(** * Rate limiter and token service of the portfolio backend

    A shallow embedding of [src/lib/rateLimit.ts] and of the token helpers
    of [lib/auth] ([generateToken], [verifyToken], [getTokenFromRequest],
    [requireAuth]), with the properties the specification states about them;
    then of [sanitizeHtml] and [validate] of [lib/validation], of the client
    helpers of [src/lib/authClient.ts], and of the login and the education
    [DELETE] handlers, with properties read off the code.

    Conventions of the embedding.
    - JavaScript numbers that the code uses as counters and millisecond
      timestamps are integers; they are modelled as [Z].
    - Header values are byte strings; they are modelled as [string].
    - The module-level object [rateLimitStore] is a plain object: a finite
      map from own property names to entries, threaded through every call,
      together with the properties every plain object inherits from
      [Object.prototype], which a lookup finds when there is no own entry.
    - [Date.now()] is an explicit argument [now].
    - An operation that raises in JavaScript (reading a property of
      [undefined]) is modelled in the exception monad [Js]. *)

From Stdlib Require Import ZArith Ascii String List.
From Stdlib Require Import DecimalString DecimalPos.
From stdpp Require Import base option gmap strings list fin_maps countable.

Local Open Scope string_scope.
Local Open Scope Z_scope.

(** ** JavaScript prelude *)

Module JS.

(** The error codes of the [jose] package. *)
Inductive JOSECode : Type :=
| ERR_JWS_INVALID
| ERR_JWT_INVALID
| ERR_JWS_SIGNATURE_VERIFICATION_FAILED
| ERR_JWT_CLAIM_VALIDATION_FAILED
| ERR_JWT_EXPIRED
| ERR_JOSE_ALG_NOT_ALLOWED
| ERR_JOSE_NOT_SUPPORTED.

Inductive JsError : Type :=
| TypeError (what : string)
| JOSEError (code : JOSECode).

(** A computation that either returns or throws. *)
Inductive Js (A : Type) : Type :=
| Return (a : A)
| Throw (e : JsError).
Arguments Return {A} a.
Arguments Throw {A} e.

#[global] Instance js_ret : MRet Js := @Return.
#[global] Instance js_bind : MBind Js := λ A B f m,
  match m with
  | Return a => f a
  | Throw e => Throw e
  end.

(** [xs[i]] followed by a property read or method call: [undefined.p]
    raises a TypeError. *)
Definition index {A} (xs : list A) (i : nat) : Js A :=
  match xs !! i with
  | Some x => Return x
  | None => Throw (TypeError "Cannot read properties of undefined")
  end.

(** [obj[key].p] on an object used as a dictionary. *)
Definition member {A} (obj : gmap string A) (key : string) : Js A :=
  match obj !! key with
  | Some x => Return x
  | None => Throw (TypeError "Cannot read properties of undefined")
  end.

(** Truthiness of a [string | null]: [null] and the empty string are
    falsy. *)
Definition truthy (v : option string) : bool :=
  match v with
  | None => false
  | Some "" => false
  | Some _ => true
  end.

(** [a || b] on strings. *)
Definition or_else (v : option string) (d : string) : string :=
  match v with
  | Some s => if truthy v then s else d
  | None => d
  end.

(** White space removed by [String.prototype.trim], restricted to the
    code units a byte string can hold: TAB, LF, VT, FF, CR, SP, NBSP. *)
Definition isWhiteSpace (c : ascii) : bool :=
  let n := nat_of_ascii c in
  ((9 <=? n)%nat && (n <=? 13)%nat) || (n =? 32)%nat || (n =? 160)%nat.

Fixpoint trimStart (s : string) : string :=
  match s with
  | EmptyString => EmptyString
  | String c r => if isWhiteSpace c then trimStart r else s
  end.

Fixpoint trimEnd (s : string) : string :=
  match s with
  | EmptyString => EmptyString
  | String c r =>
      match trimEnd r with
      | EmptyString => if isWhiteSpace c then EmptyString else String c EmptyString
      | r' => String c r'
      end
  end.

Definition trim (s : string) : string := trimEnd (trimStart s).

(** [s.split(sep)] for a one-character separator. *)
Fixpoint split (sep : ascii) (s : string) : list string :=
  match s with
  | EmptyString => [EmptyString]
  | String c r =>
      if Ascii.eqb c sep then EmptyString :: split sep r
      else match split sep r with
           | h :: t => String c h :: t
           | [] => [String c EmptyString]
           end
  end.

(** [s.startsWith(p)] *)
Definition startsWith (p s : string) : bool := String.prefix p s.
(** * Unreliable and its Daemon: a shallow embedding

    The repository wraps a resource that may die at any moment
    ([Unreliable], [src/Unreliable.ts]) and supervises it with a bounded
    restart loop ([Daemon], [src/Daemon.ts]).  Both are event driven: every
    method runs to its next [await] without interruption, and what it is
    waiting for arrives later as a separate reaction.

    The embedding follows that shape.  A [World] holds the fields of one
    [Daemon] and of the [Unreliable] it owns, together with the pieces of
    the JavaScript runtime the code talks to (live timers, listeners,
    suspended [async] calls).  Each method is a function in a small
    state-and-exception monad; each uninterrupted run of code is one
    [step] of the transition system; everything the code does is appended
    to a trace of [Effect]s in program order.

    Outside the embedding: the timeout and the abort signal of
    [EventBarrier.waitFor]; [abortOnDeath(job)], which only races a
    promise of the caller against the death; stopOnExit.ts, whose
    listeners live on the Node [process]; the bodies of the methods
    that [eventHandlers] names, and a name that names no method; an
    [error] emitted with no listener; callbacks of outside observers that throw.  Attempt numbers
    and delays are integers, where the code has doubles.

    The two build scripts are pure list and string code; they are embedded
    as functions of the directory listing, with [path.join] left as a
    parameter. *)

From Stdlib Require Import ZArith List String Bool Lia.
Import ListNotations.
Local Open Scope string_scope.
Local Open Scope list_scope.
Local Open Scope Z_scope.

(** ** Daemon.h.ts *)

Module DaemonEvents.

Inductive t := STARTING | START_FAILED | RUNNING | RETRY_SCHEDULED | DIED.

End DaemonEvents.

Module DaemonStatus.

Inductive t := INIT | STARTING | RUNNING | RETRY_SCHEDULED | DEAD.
* * *
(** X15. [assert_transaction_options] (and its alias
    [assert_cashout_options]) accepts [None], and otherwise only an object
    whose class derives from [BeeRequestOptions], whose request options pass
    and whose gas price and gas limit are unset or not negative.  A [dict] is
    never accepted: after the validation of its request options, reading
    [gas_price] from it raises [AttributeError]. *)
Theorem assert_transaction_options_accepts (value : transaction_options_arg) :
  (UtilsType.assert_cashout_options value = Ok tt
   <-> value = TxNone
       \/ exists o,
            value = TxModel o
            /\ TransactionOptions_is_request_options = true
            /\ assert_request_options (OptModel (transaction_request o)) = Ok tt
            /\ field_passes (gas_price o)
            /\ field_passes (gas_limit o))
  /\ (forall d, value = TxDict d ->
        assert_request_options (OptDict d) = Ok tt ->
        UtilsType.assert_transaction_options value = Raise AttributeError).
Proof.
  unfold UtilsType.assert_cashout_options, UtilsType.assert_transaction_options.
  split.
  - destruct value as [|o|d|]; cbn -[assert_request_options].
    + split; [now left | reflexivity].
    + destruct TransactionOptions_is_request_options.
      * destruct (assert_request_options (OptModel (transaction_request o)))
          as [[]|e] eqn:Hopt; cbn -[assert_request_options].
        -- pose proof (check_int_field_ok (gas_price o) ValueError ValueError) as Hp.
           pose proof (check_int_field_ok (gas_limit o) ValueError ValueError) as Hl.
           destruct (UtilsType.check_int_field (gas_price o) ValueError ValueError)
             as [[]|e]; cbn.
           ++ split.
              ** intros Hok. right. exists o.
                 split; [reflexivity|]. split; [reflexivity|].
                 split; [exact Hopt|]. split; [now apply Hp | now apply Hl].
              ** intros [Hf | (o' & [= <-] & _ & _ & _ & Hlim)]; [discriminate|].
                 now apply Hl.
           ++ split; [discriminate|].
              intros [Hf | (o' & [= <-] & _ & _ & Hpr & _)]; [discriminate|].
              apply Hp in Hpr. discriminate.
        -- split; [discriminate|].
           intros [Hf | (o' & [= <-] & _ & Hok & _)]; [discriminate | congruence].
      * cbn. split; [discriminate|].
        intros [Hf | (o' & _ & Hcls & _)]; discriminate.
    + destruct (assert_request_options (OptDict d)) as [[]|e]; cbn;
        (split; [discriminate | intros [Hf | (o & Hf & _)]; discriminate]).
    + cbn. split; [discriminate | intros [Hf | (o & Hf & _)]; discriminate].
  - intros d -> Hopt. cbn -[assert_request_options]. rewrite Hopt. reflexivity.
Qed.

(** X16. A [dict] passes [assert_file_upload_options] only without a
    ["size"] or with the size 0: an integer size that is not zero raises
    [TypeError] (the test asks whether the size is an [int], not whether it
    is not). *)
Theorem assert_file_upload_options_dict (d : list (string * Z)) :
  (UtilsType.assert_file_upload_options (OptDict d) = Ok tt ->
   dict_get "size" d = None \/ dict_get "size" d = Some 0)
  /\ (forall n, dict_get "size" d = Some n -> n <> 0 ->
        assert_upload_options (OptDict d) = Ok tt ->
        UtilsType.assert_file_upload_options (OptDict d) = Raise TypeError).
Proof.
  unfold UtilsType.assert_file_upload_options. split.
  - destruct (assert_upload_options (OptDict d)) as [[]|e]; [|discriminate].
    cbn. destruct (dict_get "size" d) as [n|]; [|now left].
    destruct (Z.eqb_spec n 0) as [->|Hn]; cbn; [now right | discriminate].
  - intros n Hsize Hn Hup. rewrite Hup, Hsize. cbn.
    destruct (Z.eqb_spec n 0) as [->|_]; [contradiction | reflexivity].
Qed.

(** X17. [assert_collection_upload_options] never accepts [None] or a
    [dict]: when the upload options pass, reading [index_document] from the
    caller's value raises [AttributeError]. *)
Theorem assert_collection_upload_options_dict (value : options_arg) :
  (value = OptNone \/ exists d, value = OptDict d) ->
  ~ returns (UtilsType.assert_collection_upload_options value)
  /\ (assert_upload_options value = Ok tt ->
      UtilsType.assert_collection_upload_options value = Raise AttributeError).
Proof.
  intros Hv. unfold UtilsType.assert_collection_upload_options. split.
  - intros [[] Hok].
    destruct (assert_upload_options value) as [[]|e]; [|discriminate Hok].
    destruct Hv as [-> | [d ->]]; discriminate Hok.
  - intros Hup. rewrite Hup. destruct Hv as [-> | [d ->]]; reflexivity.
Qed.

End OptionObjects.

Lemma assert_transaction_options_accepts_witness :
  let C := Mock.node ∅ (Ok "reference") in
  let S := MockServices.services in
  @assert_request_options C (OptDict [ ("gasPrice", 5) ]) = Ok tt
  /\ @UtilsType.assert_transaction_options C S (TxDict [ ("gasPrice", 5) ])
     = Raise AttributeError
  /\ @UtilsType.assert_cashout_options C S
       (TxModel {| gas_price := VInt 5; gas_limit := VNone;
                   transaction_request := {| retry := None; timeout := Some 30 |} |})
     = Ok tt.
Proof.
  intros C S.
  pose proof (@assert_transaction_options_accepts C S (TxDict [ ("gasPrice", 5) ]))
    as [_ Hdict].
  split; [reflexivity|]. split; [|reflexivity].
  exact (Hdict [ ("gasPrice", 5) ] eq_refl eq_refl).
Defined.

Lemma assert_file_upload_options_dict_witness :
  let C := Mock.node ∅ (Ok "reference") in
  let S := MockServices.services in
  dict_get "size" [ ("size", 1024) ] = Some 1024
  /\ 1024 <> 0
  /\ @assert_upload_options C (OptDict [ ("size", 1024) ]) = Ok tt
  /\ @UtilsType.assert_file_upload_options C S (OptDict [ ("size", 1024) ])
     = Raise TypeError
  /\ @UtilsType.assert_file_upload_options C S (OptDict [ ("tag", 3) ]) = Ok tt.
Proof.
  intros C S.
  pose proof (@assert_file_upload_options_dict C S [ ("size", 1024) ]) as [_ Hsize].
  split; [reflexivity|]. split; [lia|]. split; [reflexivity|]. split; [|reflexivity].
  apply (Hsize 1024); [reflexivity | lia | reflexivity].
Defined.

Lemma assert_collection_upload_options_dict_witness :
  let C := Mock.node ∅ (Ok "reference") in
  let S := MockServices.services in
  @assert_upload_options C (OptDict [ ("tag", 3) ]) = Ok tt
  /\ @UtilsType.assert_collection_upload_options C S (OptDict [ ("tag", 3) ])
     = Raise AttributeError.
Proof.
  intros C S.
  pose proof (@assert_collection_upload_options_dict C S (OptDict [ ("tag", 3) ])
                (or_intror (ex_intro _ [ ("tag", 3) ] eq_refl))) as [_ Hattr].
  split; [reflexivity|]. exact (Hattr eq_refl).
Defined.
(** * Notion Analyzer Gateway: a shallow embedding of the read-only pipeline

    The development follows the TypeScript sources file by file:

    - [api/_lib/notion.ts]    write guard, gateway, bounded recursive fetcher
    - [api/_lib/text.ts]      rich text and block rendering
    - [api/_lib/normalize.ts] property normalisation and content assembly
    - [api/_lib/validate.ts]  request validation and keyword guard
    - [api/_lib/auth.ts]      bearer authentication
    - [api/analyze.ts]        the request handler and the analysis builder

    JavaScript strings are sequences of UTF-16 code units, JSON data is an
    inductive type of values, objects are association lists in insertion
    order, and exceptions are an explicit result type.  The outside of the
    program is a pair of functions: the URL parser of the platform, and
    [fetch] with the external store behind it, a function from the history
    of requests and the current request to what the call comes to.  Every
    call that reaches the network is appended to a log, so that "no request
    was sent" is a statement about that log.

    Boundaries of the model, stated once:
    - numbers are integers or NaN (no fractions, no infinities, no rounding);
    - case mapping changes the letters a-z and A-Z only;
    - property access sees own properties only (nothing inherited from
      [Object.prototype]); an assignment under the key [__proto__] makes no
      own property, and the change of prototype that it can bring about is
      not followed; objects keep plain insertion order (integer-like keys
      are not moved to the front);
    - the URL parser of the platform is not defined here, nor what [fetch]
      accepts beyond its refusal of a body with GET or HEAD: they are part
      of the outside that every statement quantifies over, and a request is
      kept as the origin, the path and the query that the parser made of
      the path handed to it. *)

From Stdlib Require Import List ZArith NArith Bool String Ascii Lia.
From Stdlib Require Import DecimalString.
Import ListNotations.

→ PROMPT
Find every line in the records that uses the string "Unreliable", then copy it.

→ SOLUTION
(** * Unreliable and its Daemon: a shallow embedding
    ([Unreliable], [src/Unreliable.ts]) and supervises it with a bounded
    [Daemon] and of the [Unreliable] it owns, together with the pieces of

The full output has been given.